According to police, Cristal Cardenas and her new boyfriend, 36-year-old Luis Flores, killed Mario Cabral and his girlfriend Venessa Mora Rodriguez on March 25, 2018. All the while, Mora Rodriguez’s daughter hid in another room. Police said that Mora Rodriguez’s daughter discovered Cabral and her mother the morning after the killing.
It’s unclear how this verdict will affect Flores’ trial, which is scheduled to start in April.
Three hours before the jury returned with their decision, prosecutors representing the state and a defense lawyer representing Cardenas battled it out one last time. Arif Abrar, an assistant district attorney, went first in closing arguments. He outlined the case he and his fellow prosecutor, Linzui Vergara, built over the last five days.
He started by outlining the night and early morning of March 25, 2018, as testified to by Mora Rodriguez’s daughter. The daughter told the jury that she was watching television with her mom and Cabral before going to bed. She woke up a few hours later to the sound of gunshots. The daughter said she hid under a blanket for a while before she fell back asleep, believing the whole thing was a nightmare
When she woke up, she found her mother and Cabral in a pool of blood. She ran across the street to a neighbor’s house and called the police.
Abrar said that evidence and other witness testimony filled in the rest of the story. He said Flores broke into the house, shot Cabral once, shot Mora Rodriguez three times, then turned back to Cabral. Abrar said Flores then shot Cabral in the groin area six times.
Abrar also spent some time refuting a theory that Cardenas’ lawyer suggested at the start of the trial: that is that Cabral and Mora Rodriguez were killed by a drug cartel.
“Have you heard a single word of that?” Abrar said, referring to the testimony that would’ve supported the cartel theory. “Nothing shows that because it’s made up. It’s there to confuse you.”
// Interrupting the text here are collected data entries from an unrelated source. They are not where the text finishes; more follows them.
(** A computation either returns a value and the next world or panics
    (nil pointer dereference). *)
Inductive Res (A : Type) :=
| Ok (a : A) (w : World)
| Panic.
Arguments Ok {A} a w.
Arguments Panic {A}.

Definition M (A : Type) : Type := World -> Res A.

Definition ret {A} (a : A) : M A := fun w => Ok a w.

Definition bind {A B} (c : M A) (k : A -> M B) : M B :=
  fun w => match c w with
           | Ok a w' => k a w'
           | Panic => Panic
           end.

Declare Scope go_scope.
Delimit Scope go_scope with go.
Notation "x <- c ;; k" := (bind c (fun x => k))
  (at level 100, c at next level, right associativity) : go_scope.
Notation "c ;; k" := (bind c (fun _ => k))
  (at level 100, right associativity) : go_scope.
Local Open Scope go_scope.

Definition emit (e : Event) : M unit :=
  fun w => Ok tt (with_trace (trace w ++ [e]) w).

Definition elapse (d : Z) : M unit :=
  fun w => Ok tt (with_clock (clock w + d) w).

(** time.Now().UTC().Unix() *)
Definition now : M Z := fun w => Ok (clock w) w.

(** [*p] *)
Definition deref (p : ptr) : M Service :=
  fun w => match p with
           | Some l => match heap w !! l with
                       | Some s => Ok s w
                       | None => Panic
                       end
           | None => Panic
           end.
Instead, Abrar said the motive was much simpler: money and jealousy. He said that Cristal Cardenas was going to lose her house which Cabral built for her and their daughter when they were still in a relationship. If Cabral died, the house would stay in her control, Abrar said.
Abrar said that Cristal Cardenas and Flores intended to hire a hitman and, when that fell through, they did the job themselves. They surveilled Cabral’s house and waited to strike until just after midnight on March 25, 2018.
“This was meticulously planned,” Abrar said.
Cristal Cardenas’ lawyer, Todd Holmes, disagreed. Holmes began his closing argument with a wider view of how prosecutors were going about prosecuting the case
“Don’t let the government shift our 200-year-old right,” Holmes said, referring to prosecutors representing the State of New Mexico.
Holmes also pushed back on any implication that it was the defense’s job to prove an alternative theory. He said that his statements regarding cartel involvement at the start of the trial were one possible alternative. Ultimately, he said the facts of the case didn’t line up with the prosecutor’s narrative.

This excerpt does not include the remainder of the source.